Свастика и облава. Бегство. Тени за окнами. Сознание своей вины. Спасение шкуры (чьей-то) и жизни (своей). И горе (общее). Свастики, патруль, погоня… Черт знает что.
Первые дни после путча, — кажется, к власти пришел Гитлер… Я отлично знаю, кто он такой — во сне — и кем станет — это уже история. И потому он кажется мне еще омерзительней и страшнее. Не знаю, чувствую ли я себя еще вдобавок евреем, — кажется, нет, — ничто не отягощает мою вину: я просто против. И я прохаживаюся нарочито спокойным шагом мимо штурмовиков, лающих, каркающих, занятых не мною, кем-то другим — кого-то выволакивают из подъезда. Автоматчики куда-то проходят строевым, и потом в кого-то стреляли и уходили.

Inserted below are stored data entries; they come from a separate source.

(** * bitcoin_frontend: feature gating and the live-streaming page

    A shallow embedding of
    - [src/lib/subscriptionUtils.ts] (the feature table, [getFeatureAccess],
      [hasAccess]),
    - [main.tsx] (the process-wide [window.WebSocket] override), and
    - the live-streaming page (its React state, the WebSocket handlers, the
      reconnect timer, the status query and the test-signal button),
    followed by the properties established about them. *)

From Stdlib Require Import ZArith QArith Lia.
From Stdlib Require Import Floats.SpecFloat.
From stdpp Require Import base list strings.

Set Warnings "-register-all".

Local Open Scope Z_scope.
Local Open Scope string_scope.

(** ** JavaScript values *)

Module JS.

(** What [JSON.parse] can produce, plus [undefined], which property reads
    add.  A number is an IEEE-754 double, kept as data. *)
Inductive value : Type :=
| VUndefined
| VNull
| VBool (b : bool)
| VNum (x : spec_float)
| VStr (s : string)
| VArr (items : list value)
| VObj (props : list (string * value)).

Inductive exn : Type :=
| TypeError (what : string)
| SyntaxError (what : string)
| DOMException (what : string).

(** Own-property lookup in an object literal; keys are unique after
    [JSON.parse]. *)
Fixpoint own_prop (props : list (string * value)) (k : string) : value :=
  match props with
  | [] => VUndefined
  | (k', v) :: rest => if String.eqb k k' then v else own_prop rest k
  end.

(** [v.k] for the property names this program reads ([type], [data],
    [message], [signalType], [symbol], [price], [isActivelyStreaming]):
    none of them exists on the prototypes of numbers, booleans, strings or
    arrays, so there the read gives [undefined]; on [null] and
    [undefined] it throws. *)
Definition get_prop (v : value) (k : string) : exn + value :=
  match v with
  | VUndefined => inl (TypeError "Cannot read properties of undefined")
  | VNull => inl (TypeError "Cannot read properties of null")
  | VObj props => inr (own_prop props k)
  | _ => inr VUndefined
  end.


(** Truthiness, as [||], [?:] and [Boolean()] see it. *)
Definition truthy (v : value) : bool :=
  match v with
  | VUndefined | VNull => false
  | VBool b => b
  | VNum (S754_zero _) | VNum S754_nan => false
  | VNum _ => true
  | VStr EmptyString => false
  | VStr _ => true
  | VArr _ | VObj _ => true
  end.

(** [v === "lit"] against a string literal. *)
Definition strict_eq_str (v : value) (lit : string) : bool :=
  match v with
  | VStr s => String.eqb s lit
  | _ => false
  end.

End JS.

(** ** src/lib/subscriptionUtils.ts *)

Module SubscriptionUtils.

Record FeatureAccess : Type := {
  basicSignals : bool;
  premiumSignals : bool;
  realTimeAlerts : bool;
  trading_dashboard : bool;
  basicCharts : bool;
  advancedCharts : bool;
  heatmapAnalysis : bool;
  cycleForecasting : bool;
  tradingPlayground : bool;
  emailAlerts : bool;
  smsAlerts : bool;
  telegramAlerts : bool;
  pushNotifications : bool;
  advancedAlerts : bool;
  multiChannelAlerts : bool;
  maxTickers : Z;
  maxSignalsPerMonth : Z;
  advancedAnalytics : bool;
  historicalData : bool;
  liveStreaming : bool;
  adminAccess : bool;
  apiAccess : bool;
  prioritySupport : bool;
  customIndicators : bool;
  whiteLabel : bool
}.

(** [keyof FeatureAccess]. *)
Inductive FeatureKey : Type :=
| k_basicSignals | k_premiumSignals | k_realTimeAlerts
| k_trading_dashboard
| k_basicCharts | k_advancedCharts | k_heatmapAnalysis
| k_cycleForecasting | k_tradingPlayground
| k_emailAlerts | k_smsAlerts | k_telegramAlerts | k_pushNotifications
| k_advancedAlerts | k_multiChannelAlerts
| k_maxTickers | k_maxSignalsPerMonth
| k_advancedAnalytics | k_historicalData | k_liveStreaming
| k_adminAccess
| k_apiAccess | k_prioritySupport | k_customIndicators | k_whiteLabel.

(** A field of the record is a boolean or a number. *)
Inductive FieldValue : Type :=
| FBool (b : bool)
| FNum (n : Z).

(** [access[requiredFeature]]. *)
Definition index (access : FeatureAccess) (k : FeatureKey) : FieldValue :=
  match k with
  | k_basicSignals => FBool (basicSignals access)
  | k_premiumSignals => FBool (premiumSignals access)
  | k_realTimeAlerts => FBool (realTimeAlerts access)
  | k_trading_dashboard => FBool (trading_dashboard access)
  | k_basicCharts => FBool (basicCharts access)
  | k_advancedCharts => FBool (advancedCharts access)
  | k_heatmapAnalysis => FBool (heatmapAnalysis access)
  | k_cycleForecasting => FBool (cycleForecasting access)
  | k_tradingPlayground => FBool (tradingPlayground access)
  | k_emailAlerts => FBool (emailAlerts access)
  | k_smsAlerts => FBool (smsAlerts access)
  | k_telegramAlerts => FBool (telegramAlerts access)
  | k_pushNotifications => FBool (pushNotifications access)
  | k_advancedAlerts => FBool (advancedAlerts access)
  | k_multiChannelAlerts => FBool (multiChannelAlerts access)
  | k_maxTickers => FNum (maxTickers access)
  | k_maxSignalsPerMonth => FNum (maxSignalsPerMonth access)
  | k_advancedAnalytics => FBool (advancedAnalytics access)
  | k_historicalData => FBool (historicalData access)
  | k_liveStreaming => FBool (liveStreaming access)
  | k_adminAccess => FBool (adminAccess access)
  | k_apiAccess => FBool (apiAccess access)
  | k_prioritySupport => FBool (prioritySupport access)
  | k_customIndicators => FBool (customIndicators access)
  | k_whiteLabel => FBool (whiteLabel access)
  end.

(** [Boolean(x)] on a boolean or an integer-valued number. *)
Definition Boolean (x : FieldValue) : bool :=
  match x with
  | FBool b => b
  | FNum n => negb (Z.eqb n 0)
  end.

Ветер нес обрывки предвыборных обещаний и листовки — мусор из обещаний Адольфа… Медленно, очень медленно пересекаю мостовую. Штурмовики хохотали и бросали какие-то книги… Все совершается вокруг, помимо меня, без меня: меня никто не замечает — пока, — им не до меня… Поднять книги не решаюсь, не осмеливаюсь, хотя боюсь, что если пройду мимо, наверняка спросят. Надо, наверное, наступить на одну книгу, чтоб видели, как я топчу их, что свой… Кажется, пронесло, и я побежал. Напрасно! Меня тут же спросили:
— Ваши документы!
А как им сказать, что документы у тети. Почему-то.
Не поверят и ни за что расстреляют. Я хочу бежать — но страх страх, страх, страх!!! — держит меня на месте, и меня корректно и деловито задерживают. Странно, не бьют — пока. Потом что-то меня выручает — это пожар.

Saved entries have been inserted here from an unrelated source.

(** * GPU credit-auction scheduler: a shallow embedding of [app.py]

    The scheduler keeps one in-process store (users, days, bid log, policy)
    and a volatile table of telemetry samples.  Every operation of the
    source that the properties below talk about is written here as a pure
    function from the store (and the clock) to an outcome and a new store.

    Modelling conventions.
    - Wall-clock instants are seconds (in [Z]) since 1970-01-01T00:00 in the
      scheduler's fixed zone.  All datetimes of the source carry the same
      [tzinfo] object, so Python compares and shifts them by wall-clock value.
    - A day key [YYYY-MM-DD] is the ordinal of that date (days since
      1970-01-01); the lexicographic order of the keys is the order of the
      ordinals.
    - Slot keys stay strings.  [datetime.strptime] and the formatting of a
      slot key are library code: they are parameters of the development.
    - A Python float is an IEEE-754 double.  A finite double is kept as the
      rational it denotes ([Qc]); float arithmetic rounds the exact result
      to the nearest double ([round_float]).  Amounts are assumed to stay
      far below 2^1024, so [inf], [nan] and [OverflowError] do not arise.
    - [state["days"]], the telemetry tables and the payout table are Python
      dicts whose iteration order is observable; they are insertion-ordered
      association lists.  Users and the slots of a day are finite maps.
    - Durable persistence ([save_state]) is not part of the model, and each
      function is the critical section it runs under the locks.  Of the
      locks themselves one effect is modelled: a request that acquires the
      same per-slot lock twice never returns. *)

From Stdlib Require Import Ascii QArith Qcanon Qround.
From stdpp Require Import gmap strings list numbers sorting pretty.

Open Scope Z_scope.

(** ** Insertion-ordered dictionaries *)

Section odict.
Context {K V : Type} `{EqDecision K}.

Fixpoint dget (k : K) (d : list (K * V)) : option V :=
  match d with
  | [] => None
  | (k', v) :: d' => if decide (k = k') then Some v else dget k d'
  end.

(** [d[k] = v]: replace in place, or append at the end. *)
Fixpoint dset (k : K) (v : V) (d : list (K * V)) : list (K * V) :=
  match d with
  | [] => [(k, v)]
  | (k', v') :: d' =>
      if decide (k = k') then (k, v) :: d' else (k', v') :: dset k v d'
  end.
(* ===== verification/Config.v ===== *)
(** Compile-time constants of the firmware ([project_config.h] and
    [EEPROM_SIZES] of [persistence/eeprom/EepromCore.h]). *)
From S2P Require Import Prelude.

Definition DEV_MODE : bool := false.
Definition DEFAULT_DEV_MASTER : bool := true.
(** The enum value of [SERIAL_ADAPTER]. *)
Definition DEFAULT_ADAPTER : Z := 1.
Definition MASTER_BEACON_INTERVAL_MS : Z := 3000.
Definition STALE_MASTER_THRESHOLD_MS : Z := 9000.
Definition DUAL_MASTER_MODE : bool := false.
Definition RELAY_JITTER_MAX_MS : Z := 64.
Definition DEFAULT_MESH_KEY : bytes :=
  [0x12; 0x34; 0x56; 0x78; 0x9A; 0xBC; 0xDE; 0xF0;
   0x11; 0x22; 0x33; 0x44; 0x55; 0x66; 0x77; 0x88].
Definition DEFAULT_PEERS : list mac :=
  [[0xAA; 0xBB; 0xCC; 0xDD; 0xEE; 0x01]; [0xAA; 0xBB; 0xCC; 0xDD; 0xEE; 0x02]].

(** [TxPowerPreset]: the enum is its [uint8_t] value. *)
Definition TX_POWER_VALUES : list Z := [8; 56; 80].
Definition DEFAULT_TX_POWER_PRESET : Z := 2.

Definition LATTICE_E2E_KEYCACHE_MAX : nat := 10.
Definition LATTICE_E2E_KEYCACHE_MAX_LEAF : nat := 2.
Definition LATTICE_NEIGHBOR_MAX : nat := 8.
Definition LATTICE_REPLAY_MAX_ORIGINS : nat := 12.
Definition LATTICE_ROUTE_TABLE_MAX : nat := 16.
Definition LATTICE_DOWNLINK_PEER_MAX : nat := 4.
Definition MAX_HOPS : Z := 8.
Definition STALE_PEER_THRESHOLD_MS : Z := 8000.
Definition HEALTH_REPORT_INTERVAL_MS : Z := 30000.
Definition ROUTE_REPORT_INTERVAL_MS : Z := HEALTH_REPORT_INTERVAL_MS * 2.

Definition MESH_KEY_SIZE : nat := 16.
Definition MAX_PEERS : nat := 10.
Definition PEER_RECORD_SIZE : nat := 38.

Definition WIFI_CHANNEL : Z := 1.
Definition RED_LED_PIN : Z := 33.
Definition GREEN_LED_PIN : Z := 26.
Definition CONFIG_BUTTON_PIN : Z := 32.
Definition RESET_BUTTON_PIN : Z := 25.
Definition SEVSEG_DATA_PIN : Z := 23.
Definition SEVSEG_CLK_PIN : Z := 22.
Definition ENABLE_SEVSEG_DISPLAY : bool := true.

Трещат и лопаются стекла, собачий лай, свистки, автоматные очереди… Кромешная тьма, дождь, в черных капюшонах проносятся штурмовики — кого-то ищут, не меня, кого-то поважней меня, поопасней… Прожекторы обшаривают Берлин, моросит дождь…
Какое— то предместье. Я, делая вид, что у меня спокойное лицо, попадаю в дровяной склад, бегу -и прячусь… Снова запах гари и выстрелы. Рядом горит. Дождь, стрельба, проносятся собаки, таща за собой эсэсовцев. Я прячусь… Когда это кончится?

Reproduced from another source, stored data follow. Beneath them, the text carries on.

(* ===== verification/MacTable.v ===== *)
(** The "MAC-keyed table" skeleton of [network/mac_table.h]: linear search by
    MAC and oldest-timestamp eviction, generic in the entry type (the stride
    and field offset of the code become a projection). *)
From S2P Require Import Prelude.

Section MacTable.
Context {E : Type}.
Implicit Types (es : list E).

(** [mac_table::find]: [None] is the [SIZE_MAX] result. *)
Definition find (key : E → mac) (es : list E) (m : mac) : option nat :=
  first_such (λ e, mac_eq (key e) m) es.

(** The loop of [mac_table::evict_oldest_by_ts] from index [i] on. *)
Fixpoint evict_loop (ts : E → Z) (es : list E) (i oldestIdx : nat) (oldestTs : Z) : nat :=
  match es with
  | [] => oldestIdx
  | e :: es' =>
      if ts e <? oldestTs then evict_loop ts es' (S i) i (ts e)
      else evict_loop ts es' (S i) oldestIdx oldestTs
  end.

Definition evict_oldest_by_ts (ts : E → Z) (es : list E) : nat :=
  match es with
  | [] => O
  | e :: es' => evict_loop ts es' 1 O (ts e)
  end.

Lemma find_Some key es m i :
  find key es m = Some i ↔
  (∃ e, es !! i = Some e ∧ key e = m) ∧
  (∀ j e, (j < i)%nat → es !! j = Some e → key e ≠ m).
Proof.
  unfold find. rewrite first_such_Some.
  setoid_rewrite mac_eq_true. setoid_rewrite mac_eq_false. done.
Qed.

Lemma find_None key es m :
  find key es m = None ↔ ∀ j e, es !! j = Some e → key e ≠ m.
Proof. unfold find. rewrite first_such_None. by setoid_rewrite mac_eq_false. Qed.

(** The loop returns either the running candidate or a strictly older entry
    of the suffix, and nothing in the suffix is older than the result. *)
Lemma evict_loop_spec ts all es i best bestTs :
  (∃ pre, all = pre ++ es ∧ length pre = i) →
  (∃ b, all !! best = Some b ∧ ts b = bestTs) →
  (∀ j e, (j < i)%nat → all !! j = Some e → bestTs <= ts e) →
  ∃ b, all !! evict_loop ts es i best bestTs = Some b ∧
       ∀ j e, all !! j = Some e → ts b <= ts e.
Proof.
  revert i best bestTs. induction es as [|e es IH]; intros i best bestTs
    (pre & Hall & Hlen) (b & Hb & Hbts) Hmin; cbn.
  - exists b. split; [done|]. intros j e Hj. rewrite Hbts.
    apply (Hmin j); [|done]. apply lookup_lt_Some in Hj.
    rewrite Hall, app_nil_r in Hj. lia.
  - assert (all !! i = Some e) as Hi.
    { rewrite Hall, lookup_app_r by lia. by rewrite Hlen, Nat.sub_diag. }
    assert (∃ pre', all = pre' ++ es ∧ length pre' = S i) as Hpre.
    { exists (pre ++ [e]). rewrite <- app_assoc, length_app. cbn. split; [done|lia]. }
    destruct (Z.ltb_spec (ts e) bestTs).
    + apply IH; [done|by exists e|]. intros j x Hj Hx.
      destruct (decide (j = i)) as [->|]; [by simplify_eq|].
      specialize (Hmin j x ltac:(lia) Hx). lia.
    + apply IH; [done|by exists b|]. intros j x Hj Hx.
      destruct (decide (j = i)) as [->|]; [by simplify_eq|].
      apply (Hmin j x); [lia|done].
Qed.

Lemma evict_oldest_spec ts es :
  es ≠ [] →
  ∃ b, es !! evict_oldest_by_ts ts es = Some b ∧
       ∀ j e, es !! j = Some e → ts b <= ts e.
Proof.
  destruct es as [|e0 es]; [done|]. intros _. cbn.
  apply evict_loop_spec; [by exists [e0]|by exists e0|].
  intros [|j] e Hj He; [by simplify_eq/=|lia].
Qed.

Lemma evict_oldest_lt ts es : es ≠ [] → (evict_oldest_by_ts ts es < length es)%nat.
Proof. intros (b & Hb & _)%(evict_oldest_spec ts). by eapply lookup_lt_Some. Qed.
End MacTable.

#[export] Hint Resolve evict_oldest_lt : lattice.
(* ===== verification/Nanopb.v ===== *)
(** The protobuf runtime (mesh/serialization/nanopb): the encoder and the decoder,
    for messages of static scalar, bytes and fixed-length bytes fields and callback
    fields without functions, which is what [mesh.pb.h] declares.  The packed
    descriptors and the iterator that walks over them are in Descriptor, the other kinds
    of fields and nested messages in NanopbMessages.

    A message structure is the list of its slots, in descriptor order; a stream
    is the list of the bytes written so far, or still to be read. *)
From S2P Require Import Prelude.

(** * Descriptors and structures

    Of the [PB_LTYPE_], [PB_HTYPE_] and [PB_ATYPE_] kinds the ones the descriptor uses;
    a [field] is what the iterator knows of the current field. *)
Inductive ltype := LT_UVARINT | LT_SVARINT | LT_BYTES | LT_FIXED_LENGTH_BYTES.
Inductive htype := HT_SINGULAR | HT_OPTIONAL.       (* OPTIONAL has a [has_] flag *)
Inductive atype := AT_STATIC | AT_CALLBACK.

(** [f_size] is the data size of the member; for BYTES, of its [bytes] array. *)
Record field := Field {
  f_tag : Z;
  f_ltype : ltype;
  f_htype : htype;
  f_atype : atype;
  f_size : nat
}.

Inductive value :=
  | VInt (z : Z)
  | VBytes (size : nat) (buf : bytes)
  | VFixed (buf : bytes)
  | VCallback.                                      (* functions all null *)

Record slot := Slot { s_has : bool; s_val : value }.

Definition PB_SIZE_MAX : Z := 2 ^ 16 - 1.
Definition PB_WT_VARINT : Z := 0.
Definition PB_WT_64BIT : Z := 1.
Definition PB_WT_STRING : Z := 2.
Definition PB_WT_32BIT : Z := 5.

(** * The output stream *)
(** [o_bytes] is what was written, [bytes_written] its length.  A sizing stream (one
    without a callback) only counts: its bytes stand for nothing and are kept zero. *)
Record pb_ostream := OStream { o_bytes : bytes; max_size : nat; o_sizing : bool }.

Definition pb_ostream_from_buffer (bufsize : nat) : pb_ostream := OStream [] bufsize false.

Definition pb_write (s : pb_ostream) (buf : bytes) : option pb_ostream :=
  if o_sizing s then Some (OStream (o_bytes s ++ zeros (length buf)) (max_size s) true)
  else if (0 <? length buf)%nat && (max_size s <? length (o_bytes s) + length buf)%nat then None
  else Some (OStream (o_bytes s ++ buf) (max_size s) false).
(* ===== verification/Descriptor.v ===== *)
(** The message descriptors of the protobuf runtime (mesh/serialization/nanopb):
    the packed words the [PB_FIELDINFO] macros of pb.h emit, the field iterator of
    pb_common.c that walks over them, and the loops of pb_encode.c and pb_decode.c
    that the iterator drives.  The file Nanopb works on a list of fields; the
    theorems here justify that list: the iterator reads back what the macros
    packed, its search finds what a search in the list finds, and encoding and
    decoding over the packed descriptor are encoding and decoding over the list.

    A read beyond [field_info] or [submsg_info] is [None]; the theorems show that
    none happens. *)
From S2P Require Import Prelude Nanopb.

(** * Packed descriptors *)
Definition PB_LTYPE_UVARINT : Z := 0x02.
Definition PB_LTYPE_SVARINT : Z := 0x03.
Definition PB_LTYPE_BYTES : Z := 0x06.
Definition PB_LTYPE_SUBMESSAGE : Z := 0x08.
Definition PB_LTYPE_SUBMSG_W_CB : Z := 0x09.
Definition PB_LTYPE_EXTENSION : Z := 0x0A.
Definition PB_LTYPE_FIXED_LENGTH_BYTES : Z := 0x0B.
Definition PB_HTYPE_REQUIRED : Z := 0x00.
Definition PB_HTYPE_OPTIONAL : Z := 0x10.
Definition PB_HTYPE_SINGULAR : Z := 0x10.
Definition PB_HTYPE_REPEATED : Z := 0x20.
Definition PB_ATYPE_STATIC : Z := 0x00.
Definition PB_ATYPE_POINTER : Z := 0x80.
Definition PB_ATYPE_CALLBACK : Z := 0x40.
Definition PB_ATYPE (x : Z) : Z := Z.land x 0xC0.
Definition PB_HTYPE (x : Z) : Z := Z.land x 0x30.
Definition PB_LTYPE (x : Z) : Z := Z.land x 0x0F.
Definition PB_LTYPE_IS_SUBMSG (x : Z) : bool :=
  (PB_LTYPE x =? PB_LTYPE_SUBMESSAGE) || (PB_LTYPE x =? PB_LTYPE_SUBMSG_W_CB).

(** The arguments of a [PB_FIELDINFO] macro. *)
Record fieldinfo := FieldInfo {
  fi_tag : Z; fi_type : Z; fi_data_offset : Z; fi_data_size : Z; fi_size_offset : Z;
  fi_array_size : Z
}.

(** [(int_least8_t)]. *)
Definition int_least8 (x : Z) : Z := (x + 128) mod 256 - 128.

Definition PB_FIELDINFO_1 (f : fieldinfo) : list Z :=
  [ Z.lor (Z.lor (Z.lor
      (Z.lor (Z.lor 0 (Z.land (Z.shiftl (fi_tag f) 2) 0xFF)) (Z.shiftl (fi_type f) 8))
      (Z.shiftl (Z.land (u32 (fi_data_offset f)) 0xFF) 16))
      (Z.shiftl (Z.land (u32 (fi_size_offset f)) 0x0F) 24))
      (Z.shiftl (Z.land (u32 (fi_data_size f)) 0x0F) 28) ].

Definition PB_FIELDINFO_2 (f : fieldinfo) : list Z :=
  [ Z.lor (Z.lor (Z.lor (Z.lor 1 (Z.land (Z.shiftl (fi_tag f) 2) 0xFF)) (Z.shiftl (fi_type f) 8))
      (Z.shiftl (Z.land (u32 (fi_array_size f)) 0xFFF) 16))
      (Z.shiftl (Z.land (u32 (fi_size_offset f)) 0x0F) 28);
    Z.lor (Z.lor (Z.land (u32 (fi_data_offset f)) 0xFFFF)
                 (Z.shiftl (Z.land (u32 (fi_data_size f)) 0xFFF) 16))
      (Z.shiftl (Z.land (u32 (fi_tag f)) 0x3C0) 22) ].

Definition offset_and_tag (f : fieldinfo) : Z :=
  Z.lor (u32 (int_least8 (fi_size_offset f))) (Z.land (u32 (Z.shiftl (u32 (fi_tag f)) 2)) 0xFFFFFF00).

Definition PB_FIELDINFO_4 (f : fieldinfo) : list Z :=
  [ Z.lor (Z.lor (Z.lor 2 (Z.land (Z.shiftl (fi_tag f) 2) 0xFF)) (Z.shiftl (fi_type f) 8))
      (Z.shiftl (Z.land (u32 (fi_array_size f)) 0xFFFF) 16);
    offset_and_tag f; u32 (fi_data_offset f); u32 (fi_data_size f) ].

Definition PB_FIELDINFO_8 (f : fieldinfo) : list Z :=
  [ Z.lor (Z.lor 3 (Z.land (Z.shiftl (fi_tag f) 2) 0xFF)) (Z.shiftl (fi_type f) 8);
    offset_and_tag f; u32 (fi_data_offset f); u32 (fi_data_size f); u32 (fi_array_size f); 0; 0; 0 ].

Inductive width := WIDTH_1 | WIDTH_2 | WIDTH_4 | WIDTH_8.

Definition PB_FIELDINFO (w : width) : fieldinfo → list Z :=
  match w with
  | WIDTH_1 => PB_FIELDINFO_1 | WIDTH_2 => PB_FIELDINFO_2
  | WIDTH_4 => PB_FIELDINFO_4 | WIDTH_8 => PB_FIELDINFO_8
  end.

Definition PB_FITS (value bits : Z) : bool := u32 value <? 2 ^ bits.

Сны, проклятые сны!… Шатаюсь, подхожу к крану — кран сух. Опрокидываю бутылки (пустые), нахожу воду. Пить мерзко, за окном лиловое утро, чреватое ливнем… Ложусь. И сон продолжается.
— Хотите танец живота?
Юра начал…
— Это ужасно, — прошептал Аркаша и закрыл руками лицо.
— Почему? — сказал Рэй. — Это как раз интересно. Я никогда не видел, как Юра танцует.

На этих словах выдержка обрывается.